→ EXERCISE: Transcribe the full listing word for word, leaving nothing out.
Start of INPUT FOR THIS TASK
(** * modelize: a proxy wrapper with dirty tracking, validation and
      change notifications

    Shallow embedding of [src/modelize.ts] (the [modelize] function, its
    proxy handler and helpers) and of the [createPubSub] primitive it
    consumes.

    JavaScript objects live in a store indexed by locations, so that
    aliasing, in-place mutation and the isolation of the initial snapshot
    are visible.  Thrown errors do not roll the store back: an operation is
    a function from the world to an outcome (a returned value or a thrown
    error) paired with the world it leaves behind. *)

From stdpp Require Import gmap strings list fin_maps.
From Stdlib Require Import ZArith Ascii.

Set Warnings "-register-all,-clear-no-such-hyp".

Open Scope string_scope.
Open Scope list_scope.

(** ** Values and the object store *)

Abbreviation loc := positive.

(** JavaScript values.  Numbers are the integers plus [NaN], which is all
    strict equality distinguishes here ([NaN !== NaN]).  Containers are
    references into the store.  [VBuiltin] is an object of the runtime,
    known by its identity: [Object.prototype] or one of its methods. *)
Inductive value :=
| VUndefined
| VNull
| VBool (b : bool)
| VNumber (n : Z)
| VNaN
| VString (s : string)
| VRef (l : loc)
| VBuiltin (name : string).

#[global] Instance value_eq_dec : EqDecision value.
Proof. solve_decision. Defined.

(** [a === b]: primitives by value (except [NaN]), references by identity. *)
Definition strict_eq (a b : value) : bool :=
  match a, b with
  | VNaN, _ | _, VNaN => false
  | _, _ => bool_decide (a = b)
  end.

(** A stored object: a plain object, whose own enumerable data properties
    are kept in enumeration order, or an array. *)
Inductive obj :=
| Obj (props : list (string * value))
| Arr (elems : list value).

Abbreviation heap := (gmap loc obj).

(** *** Own properties of a plain object *)

Definition keys_of {A} (ps : list (string * A)) : list string := ps.*1.

Fixpoint lookup_prop {A} (ps : list (string * A)) (key : string) : option A :=
  match ps with
  | [] => None
  | (k, v) :: rest => if decide (k = key) then Some v else lookup_prop rest key
  end.

(** *** Inherited properties

    A plain object inherits the properties of [Object.prototype]: its
    methods and [__proto__].  None of them is enumerable, so [Object.keys]
    and the [hasOwnProperty] loops never meet them; [key in o] and [o[key]]
    do.  The prototype itself is taken as the runtime provides it: nothing
    here adds to it or removes from it.  [__proto__] is an accessor in the
    runtime: read, it yields the prototype; assigned as an inherited
    property, it sets the prototype of the object rather than a property.
    It is listed with the methods, which is right for [key in o] and for
    [o.__proto__]; the statements about assigned values leave an inherited
    [__proto__] out. *)
Definition Object_prototype : list (string * value) :=
  [ ("constructor", VBuiltin "Object");
    ("__defineGetter__", VBuiltin "Object.prototype.__defineGetter__");
    ("__defineSetter__", VBuiltin "Object.prototype.__defineSetter__");
    ("hasOwnProperty", VBuiltin "Object.prototype.hasOwnProperty");
    ("__lookupGetter__", VBuiltin "Object.prototype.__lookupGetter__");
    ("__lookupSetter__", VBuiltin "Object.prototype.__lookupSetter__");
    ("isPrototypeOf", VBuiltin "Object.prototype.isPrototypeOf");
    ("propertyIsEnumerable", VBuiltin "Object.prototype.propertyIsEnumerable");
    ("toString", VBuiltin "Object.prototype.toString");
    ("valueOf", VBuiltin "Object.prototype.valueOf");
    ("__proto__", VBuiltin "Object.prototype");
    ("toLocaleString", VBuiltin "Object.prototype.toLocaleString") ].

(** [key in o]: an own property of [o] or an inherited one. *)
Definition has_key (ps : list (string * value)) (key : string) : bool :=
  bool_decide (key ∈ keys_of ps) ||
  bool_decide (key ∈ keys_of Object_prototype).
(** What the [json] module promises: loading the text of a value gives
    the value back (numbers keep their type, a float its exact value, an
    object the order of its members), with the decoder's NaN for every
    NaN.  The promise is about Python values, in which no dictionary has a
    key twice, and about texts that reached the file in full. *)
Hypothesis json_load_dump :
  forall j : json,
    well_formed j = true -> writable j = true ->
    json_load (json_dump j) = Some (reloaded j).

(** A text that stops short of its end does not parse. *)
Hypothesis json_load_partial :
  forall j : json, writable j = false -> json_load (json_partial j) = None.

Lemma save_history_written (st : state doc) :
  writable (history st) = true ->
  save_history json_dump json_partial st
  = (Ok tt,
     State (history st) (Some (json_dump (history st))) (status st) (next_id st)).
Proof. intros H. unfold save_history. rewrite H. reflexivity. Qed.

Lemma save_history_refused (st : state doc) :
  writable (history st) = false ->
  save_history json_dump json_partial st
  = (Raise UnicodeEncodeError,
     State (history st) (Some (json_partial (history st))) (status st)
       (next_id st)).
Proof. intros H. unfold save_history. rewrite H. reflexivity. Qed.

Lemma load_after_save (st : state doc) :
  well_formed (history st) = true ->
  writable (history st) = true ->
  load_history json_load (file (snd (save_history json_dump json_partial st)))
  = reloaded (history st).
Proof.
  intros Hwf Hw. rewrite (save_history_written st Hw). simpl.
  rewrite (json_load_dump _ Hwf Hw). reflexivity.
Qed.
End of INPUT FOR THIS TASK
→ EXERCISE ANSWER:
(** * modelize: a proxy wrapper with dirty tracking, validation and
      change notifications

    Shallow embedding of [src/modelize.ts] (the [modelize] function, its
    proxy handler and helpers) and of the [createPubSub] primitive it
    consumes.

    JavaScript objects live in a store indexed by locations, so that
    aliasing, in-place mutation and the isolation of the initial snapshot
    are visible.  Thrown errors do not roll the store back: an operation is
    a function from the world to an outcome (a returned value or a thrown
    error) paired with the world it leaves behind. *)

From stdpp Require Import gmap strings list fin_maps.
From Stdlib Require Import ZArith Ascii.

Set Warnings "-register-all,-clear-no-such-hyp".

Open Scope string_scope.
Open Scope list_scope.

(** ** Values and the object store *)

Abbreviation loc := positive.

(** JavaScript values.  Numbers are the integers plus [NaN], which is all
    strict equality distinguishes here ([NaN !== NaN]).  Containers are
    references into the store.  [VBuiltin] is an object of the runtime,
    known by its identity: [Object.prototype] or one of its methods. *)
Inductive value :=
| VUndefined
| VNull
| VBool (b : bool)
| VNumber (n : Z)
| VNaN
| VString (s : string)
| VRef (l : loc)
| VBuiltin (name : string).

#[global] Instance value_eq_dec : EqDecision value.
Proof. solve_decision. Defined.

(** [a === b]: primitives by value (except [NaN]), references by identity. *)
Definition strict_eq (a b : value) : bool :=
  match a, b with
  | VNaN, _ | _, VNaN => false
  | _, _ => bool_decide (a = b)
  end.

(** A stored object: a plain object, whose own enumerable data properties
    are kept in enumeration order, or an array. *)
Inductive obj :=
| Obj (props : list (string * value))
| Arr (elems : list value).

Abbreviation heap := (gmap loc obj).

(** *** Own properties of a plain object *)

Definition keys_of {A} (ps : list (string * A)) : list string := ps.*1.

Fixpoint lookup_prop {A} (ps : list (string * A)) (key : string) : option A :=
  match ps with
  | [] => None
  | (k, v) :: rest => if decide (k = key) then Some v else lookup_prop rest key
  end.

(** *** Inherited properties

    A plain object inherits the properties of [Object.prototype]: its
    methods and [__proto__].  None of them is enumerable, so [Object.keys]
    and the [hasOwnProperty] loops never meet them; [key in o] and [o[key]]
    do.  The prototype itself is taken as the runtime provides it: nothing
    here adds to it or removes from it.  [__proto__] is an accessor in the
    runtime: read, it yields the prototype; assigned as an inherited
    property, it sets the prototype of the object rather than a property.
    It is listed with the methods, which is right for [key in o] and for
    [o.__proto__]; the statements about assigned values leave an inherited
    [__proto__] out. *)
Definition Object_prototype : list (string * value) :=
  [ ("constructor", VBuiltin "Object");
    ("__defineGetter__", VBuiltin "Object.prototype.__defineGetter__");
    ("__defineSetter__", VBuiltin "Object.prototype.__defineSetter__");
    ("hasOwnProperty", VBuiltin "Object.prototype.hasOwnProperty");
    ("__lookupGetter__", VBuiltin "Object.prototype.__lookupGetter__");
    ("__lookupSetter__", VBuiltin "Object.prototype.__lookupSetter__");
    ("isPrototypeOf", VBuiltin "Object.prototype.isPrototypeOf");
    ("propertyIsEnumerable", VBuiltin "Object.prototype.propertyIsEnumerable");
    ("toString", VBuiltin "Object.prototype.toString");
    ("valueOf", VBuiltin "Object.prototype.valueOf");
    ("__proto__", VBuiltin "Object.prototype");
    ("toLocaleString", VBuiltin "Object.prototype.toLocaleString") ].

(** [key in o]: an own property of [o] or an inherited one. *)
Definition has_key (ps : list (string * value)) (key : string) : bool :=
  bool_decide (key ∈ keys_of ps) ||
  bool_decide (key ∈ keys_of Object_prototype).
(** What the [json] module promises: loading the text of a value gives
    the value back (numbers keep their type, a float its exact value, an
    object the order of its members), with the decoder's NaN for every
    NaN.  The promise is about Python values, in which no dictionary has a
    key twice, and about texts that reached the file in full. *)
Hypothesis json_load_dump :
  forall j : json,
    well_formed j = true -> writable j = true ->
    json_load (json_dump j) = Some (reloaded j).

(** A text that stops short of its end does not parse. *)
Hypothesis json_load_partial :
  forall j : json, writable j = false -> json_load (json_partial j) = None.

Lemma save_history_written (st : state doc) :
  writable (history st) = true ->
  save_history json_dump json_partial st
  = (Ok tt,
     State (history st) (Some (json_dump (history st))) (status st) (next_id st)).
Proof. intros H. unfold save_history. rewrite H. reflexivity. Qed.

Lemma save_history_refused (st : state doc) :
  writable (history st) = false ->
  save_history json_dump json_partial st
  = (Raise UnicodeEncodeError,
     State (history st) (Some (json_partial (history st))) (status st)
       (next_id st)).
Proof. intros H. unfold save_history. rewrite H. reflexivity. Qed.

Lemma load_after_save (st : state doc) :
  well_formed (history st) = true ->
  writable (history st) = true ->
  load_history json_load (file (snd (save_history json_dump json_partial st)))
  = reloaded (history st).
Proof.
  intros Hwf Hw. rewrite (save_history_written st Hw). simpl.
  rewrite (json_load_dump _ Hwf Hw). reflexivity.
Qed.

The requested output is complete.